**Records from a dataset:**
----------------

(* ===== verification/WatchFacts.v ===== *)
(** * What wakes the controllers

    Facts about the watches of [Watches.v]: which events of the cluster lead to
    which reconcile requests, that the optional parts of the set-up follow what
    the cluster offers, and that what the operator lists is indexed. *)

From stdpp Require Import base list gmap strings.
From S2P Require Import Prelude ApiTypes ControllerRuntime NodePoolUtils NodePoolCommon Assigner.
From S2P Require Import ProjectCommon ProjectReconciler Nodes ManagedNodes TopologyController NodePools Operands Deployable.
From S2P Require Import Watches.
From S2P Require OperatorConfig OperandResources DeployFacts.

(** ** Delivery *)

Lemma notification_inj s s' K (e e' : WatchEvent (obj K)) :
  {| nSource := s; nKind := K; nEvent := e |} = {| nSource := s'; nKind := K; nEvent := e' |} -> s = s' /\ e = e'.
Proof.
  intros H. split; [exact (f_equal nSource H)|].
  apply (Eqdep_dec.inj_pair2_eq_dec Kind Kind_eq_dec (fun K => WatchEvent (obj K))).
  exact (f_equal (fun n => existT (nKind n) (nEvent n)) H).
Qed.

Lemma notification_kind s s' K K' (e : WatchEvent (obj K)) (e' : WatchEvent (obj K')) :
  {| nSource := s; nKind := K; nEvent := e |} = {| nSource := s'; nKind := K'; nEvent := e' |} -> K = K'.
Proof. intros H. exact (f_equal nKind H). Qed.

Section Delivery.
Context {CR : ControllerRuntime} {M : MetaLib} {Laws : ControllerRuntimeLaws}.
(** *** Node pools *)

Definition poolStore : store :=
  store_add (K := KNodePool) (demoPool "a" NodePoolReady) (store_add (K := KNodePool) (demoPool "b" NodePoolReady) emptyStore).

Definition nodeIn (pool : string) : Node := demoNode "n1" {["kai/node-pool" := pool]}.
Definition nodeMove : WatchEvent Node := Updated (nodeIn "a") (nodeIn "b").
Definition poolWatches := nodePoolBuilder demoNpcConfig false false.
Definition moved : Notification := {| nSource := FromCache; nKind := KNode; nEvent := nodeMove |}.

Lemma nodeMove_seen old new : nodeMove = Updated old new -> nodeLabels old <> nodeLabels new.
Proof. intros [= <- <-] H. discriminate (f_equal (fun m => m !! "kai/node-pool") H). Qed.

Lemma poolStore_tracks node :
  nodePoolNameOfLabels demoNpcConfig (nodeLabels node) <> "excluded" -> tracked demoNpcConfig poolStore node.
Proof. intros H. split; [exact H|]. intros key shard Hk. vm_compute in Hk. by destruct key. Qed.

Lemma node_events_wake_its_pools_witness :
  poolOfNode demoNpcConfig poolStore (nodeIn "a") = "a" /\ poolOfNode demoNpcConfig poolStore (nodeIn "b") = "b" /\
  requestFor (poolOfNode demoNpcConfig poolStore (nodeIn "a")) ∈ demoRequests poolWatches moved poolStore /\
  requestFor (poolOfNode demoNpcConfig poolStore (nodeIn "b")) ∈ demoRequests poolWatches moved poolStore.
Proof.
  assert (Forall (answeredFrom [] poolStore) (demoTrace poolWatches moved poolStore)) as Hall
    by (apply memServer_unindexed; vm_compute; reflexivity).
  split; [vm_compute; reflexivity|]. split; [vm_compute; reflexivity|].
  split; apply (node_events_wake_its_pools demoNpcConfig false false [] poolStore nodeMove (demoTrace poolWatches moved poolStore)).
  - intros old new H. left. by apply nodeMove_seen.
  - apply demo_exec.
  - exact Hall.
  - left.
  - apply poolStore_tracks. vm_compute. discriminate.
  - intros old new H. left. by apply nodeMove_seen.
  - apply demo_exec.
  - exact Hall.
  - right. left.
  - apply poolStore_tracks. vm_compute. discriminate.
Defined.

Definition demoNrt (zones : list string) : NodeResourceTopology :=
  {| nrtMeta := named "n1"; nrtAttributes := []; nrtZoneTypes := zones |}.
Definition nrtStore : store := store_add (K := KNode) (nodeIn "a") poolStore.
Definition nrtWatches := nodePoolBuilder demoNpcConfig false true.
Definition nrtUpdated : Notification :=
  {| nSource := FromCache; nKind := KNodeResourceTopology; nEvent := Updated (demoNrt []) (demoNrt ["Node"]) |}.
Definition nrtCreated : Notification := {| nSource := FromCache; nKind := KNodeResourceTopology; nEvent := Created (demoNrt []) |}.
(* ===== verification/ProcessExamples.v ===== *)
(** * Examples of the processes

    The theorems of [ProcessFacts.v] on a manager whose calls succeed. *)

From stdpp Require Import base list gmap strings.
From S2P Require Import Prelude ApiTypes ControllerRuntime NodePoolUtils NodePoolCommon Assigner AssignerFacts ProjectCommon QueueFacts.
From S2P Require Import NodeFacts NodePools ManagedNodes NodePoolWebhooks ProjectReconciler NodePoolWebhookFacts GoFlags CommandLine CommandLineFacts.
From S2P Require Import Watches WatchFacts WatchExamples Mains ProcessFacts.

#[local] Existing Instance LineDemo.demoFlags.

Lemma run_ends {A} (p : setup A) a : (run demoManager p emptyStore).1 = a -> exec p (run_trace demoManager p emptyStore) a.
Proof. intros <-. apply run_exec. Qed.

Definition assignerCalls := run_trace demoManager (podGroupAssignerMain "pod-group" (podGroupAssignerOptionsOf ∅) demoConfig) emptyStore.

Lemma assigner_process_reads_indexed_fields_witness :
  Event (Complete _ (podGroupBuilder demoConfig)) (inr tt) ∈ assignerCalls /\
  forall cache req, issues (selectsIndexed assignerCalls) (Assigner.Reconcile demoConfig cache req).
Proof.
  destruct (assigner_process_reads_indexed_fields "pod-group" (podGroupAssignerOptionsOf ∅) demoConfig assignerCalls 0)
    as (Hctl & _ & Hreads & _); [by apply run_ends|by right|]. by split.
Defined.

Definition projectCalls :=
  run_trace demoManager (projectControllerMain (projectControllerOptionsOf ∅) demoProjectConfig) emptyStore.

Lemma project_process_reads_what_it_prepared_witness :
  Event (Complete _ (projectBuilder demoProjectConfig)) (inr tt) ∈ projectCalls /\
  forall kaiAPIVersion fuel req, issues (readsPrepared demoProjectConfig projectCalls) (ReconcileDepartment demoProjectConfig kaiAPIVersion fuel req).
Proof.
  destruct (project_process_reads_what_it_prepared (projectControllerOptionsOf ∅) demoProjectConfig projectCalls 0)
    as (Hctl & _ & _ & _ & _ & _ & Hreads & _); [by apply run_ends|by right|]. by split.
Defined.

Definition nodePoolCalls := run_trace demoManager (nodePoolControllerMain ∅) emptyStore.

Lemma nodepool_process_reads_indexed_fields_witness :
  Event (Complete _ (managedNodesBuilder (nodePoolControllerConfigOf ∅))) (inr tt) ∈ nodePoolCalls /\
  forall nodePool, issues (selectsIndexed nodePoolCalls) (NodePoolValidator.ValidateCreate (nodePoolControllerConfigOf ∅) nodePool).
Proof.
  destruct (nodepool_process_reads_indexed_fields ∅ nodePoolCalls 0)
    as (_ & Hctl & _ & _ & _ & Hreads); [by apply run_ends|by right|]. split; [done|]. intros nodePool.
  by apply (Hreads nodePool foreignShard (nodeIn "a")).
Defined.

----------------

**Problem details:** Your reply should contain every entry, repeated exactly.

**Exercise solution:**
(* ===== verification/WatchFacts.v ===== *)
(** * What wakes the controllers

    Facts about the watches of [Watches.v]: which events of the cluster lead to
    which reconcile requests, that the optional parts of the set-up follow what
    the cluster offers, and that what the operator lists is indexed. *)

From stdpp Require Import base list gmap strings.
From S2P Require Import Prelude ApiTypes ControllerRuntime NodePoolUtils NodePoolCommon Assigner.
From S2P Require Import ProjectCommon ProjectReconciler Nodes ManagedNodes TopologyController NodePools Operands Deployable.
From S2P Require Import Watches.
From S2P Require OperatorConfig OperandResources DeployFacts.

(** ** Delivery *)

Lemma notification_inj s s' K (e e' : WatchEvent (obj K)) :
  {| nSource := s; nKind := K; nEvent := e |} = {| nSource := s'; nKind := K; nEvent := e' |} -> s = s' /\ e = e'.
Proof.
  intros H. split; [exact (f_equal nSource H)|].
  apply (Eqdep_dec.inj_pair2_eq_dec Kind Kind_eq_dec (fun K => WatchEvent (obj K))).
  exact (f_equal (fun n => existT (nKind n) (nEvent n)) H).
Qed.

Lemma notification_kind s s' K K' (e : WatchEvent (obj K)) (e' : WatchEvent (obj K')) :
  {| nSource := s; nKind := K; nEvent := e |} = {| nSource := s'; nKind := K'; nEvent := e' |} -> K = K'.
Proof. intros H. exact (f_equal nKind H). Qed.

Section Delivery.
Context {CR : ControllerRuntime} {M : MetaLib} {Laws : ControllerRuntimeLaws}.
(** *** Node pools *)

Definition poolStore : store :=
  store_add (K := KNodePool) (demoPool "a" NodePoolReady) (store_add (K := KNodePool) (demoPool "b" NodePoolReady) emptyStore).

Definition nodeIn (pool : string) : Node := demoNode "n1" {["kai/node-pool" := pool]}.
Definition nodeMove : WatchEvent Node := Updated (nodeIn "a") (nodeIn "b").
Definition poolWatches := nodePoolBuilder demoNpcConfig false false.
Definition moved : Notification := {| nSource := FromCache; nKind := KNode; nEvent := nodeMove |}.

Lemma nodeMove_seen old new : nodeMove = Updated old new -> nodeLabels old <> nodeLabels new.
Proof. intros [= <- <-] H. discriminate (f_equal (fun m => m !! "kai/node-pool") H). Qed.

Lemma poolStore_tracks node :
  nodePoolNameOfLabels demoNpcConfig (nodeLabels node) <> "excluded" -> tracked demoNpcConfig poolStore node.
Proof. intros H. split; [exact H|]. intros key shard Hk. vm_compute in Hk. by destruct key. Qed.

Lemma node_events_wake_its_pools_witness :
  poolOfNode demoNpcConfig poolStore (nodeIn "a") = "a" /\ poolOfNode demoNpcConfig poolStore (nodeIn "b") = "b" /\
  requestFor (poolOfNode demoNpcConfig poolStore (nodeIn "a")) ∈ demoRequests poolWatches moved poolStore /\
  requestFor (poolOfNode demoNpcConfig poolStore (nodeIn "b")) ∈ demoRequests poolWatches moved poolStore.
Proof.
  assert (Forall (answeredFrom [] poolStore) (demoTrace poolWatches moved poolStore)) as Hall
    by (apply memServer_unindexed; vm_compute; reflexivity).
  split; [vm_compute; reflexivity|]. split; [vm_compute; reflexivity|].
  split; apply (node_events_wake_its_pools demoNpcConfig false false [] poolStore nodeMove (demoTrace poolWatches moved poolStore)).
  - intros old new H. left. by apply nodeMove_seen.
  - apply demo_exec.
  - exact Hall.
  - left.
  - apply poolStore_tracks. vm_compute. discriminate.
  - intros old new H. left. by apply nodeMove_seen.
  - apply demo_exec.
  - exact Hall.
  - right. left.
  - apply poolStore_tracks. vm_compute. discriminate.
Defined.

Definition demoNrt (zones : list string) : NodeResourceTopology :=
  {| nrtMeta := named "n1"; nrtAttributes := []; nrtZoneTypes := zones |}.
Definition nrtStore : store := store_add (K := KNode) (nodeIn "a") poolStore.
Definition nrtWatches := nodePoolBuilder demoNpcConfig false true.
Definition nrtUpdated : Notification :=
  {| nSource := FromCache; nKind := KNodeResourceTopology; nEvent := Updated (demoNrt []) (demoNrt ["Node"]) |}.
Definition nrtCreated : Notification := {| nSource := FromCache; nKind := KNodeResourceTopology; nEvent := Created (demoNrt []) |}.
(* ===== verification/ProcessExamples.v ===== *)
(** * Examples of the processes

    The theorems of [ProcessFacts.v] on a manager whose calls succeed. *)

From stdpp Require Import base list gmap strings.
From S2P Require Import Prelude ApiTypes ControllerRuntime NodePoolUtils NodePoolCommon Assigner AssignerFacts ProjectCommon QueueFacts.
From S2P Require Import NodeFacts NodePools ManagedNodes NodePoolWebhooks ProjectReconciler NodePoolWebhookFacts GoFlags CommandLine CommandLineFacts.
From S2P Require Import Watches WatchFacts WatchExamples Mains ProcessFacts.

#[local] Existing Instance LineDemo.demoFlags.

Lemma run_ends {A} (p : setup A) a : (run demoManager p emptyStore).1 = a -> exec p (run_trace demoManager p emptyStore) a.
Proof. intros <-. apply run_exec. Qed.

Definition assignerCalls := run_trace demoManager (podGroupAssignerMain "pod-group" (podGroupAssignerOptionsOf ∅) demoConfig) emptyStore.

Lemma assigner_process_reads_indexed_fields_witness :
  Event (Complete _ (podGroupBuilder demoConfig)) (inr tt) ∈ assignerCalls /\
  forall cache req, issues (selectsIndexed assignerCalls) (Assigner.Reconcile demoConfig cache req).
Proof.
  destruct (assigner_process_reads_indexed_fields "pod-group" (podGroupAssignerOptionsOf ∅) demoConfig assignerCalls 0)
    as (Hctl & _ & Hreads & _); [by apply run_ends|by right|]. by split.
Defined.

Definition projectCalls :=
  run_trace demoManager (projectControllerMain (projectControllerOptionsOf ∅) demoProjectConfig) emptyStore.

Lemma project_process_reads_what_it_prepared_witness :
  Event (Complete _ (projectBuilder demoProjectConfig)) (inr tt) ∈ projectCalls /\
  forall kaiAPIVersion fuel req, issues (readsPrepared demoProjectConfig projectCalls) (ReconcileDepartment demoProjectConfig kaiAPIVersion fuel req).
Proof.
  destruct (project_process_reads_what_it_prepared (projectControllerOptionsOf ∅) demoProjectConfig projectCalls 0)
    as (Hctl & _ & _ & _ & _ & _ & Hreads & _); [by apply run_ends|by right|]. by split.
Defined.

Definition nodePoolCalls := run_trace demoManager (nodePoolControllerMain ∅) emptyStore.

Lemma nodepool_process_reads_indexed_fields_witness :
  Event (Complete _ (managedNodesBuilder (nodePoolControllerConfigOf ∅))) (inr tt) ∈ nodePoolCalls /\
  forall nodePool, issues (selectsIndexed nodePoolCalls) (NodePoolValidator.ValidateCreate (nodePoolControllerConfigOf ∅) nodePool).
Proof.
  destruct (nodepool_process_reads_indexed_fields ∅ nodePoolCalls 0)
    as (_ & Hctl & _ & _ & _ & Hreads); [by apply run_ends|by right|]. split; [done|]. intros nodePool.
  by apply (Hreads nodePool foreignShard (nodeIn "a")).
Defined.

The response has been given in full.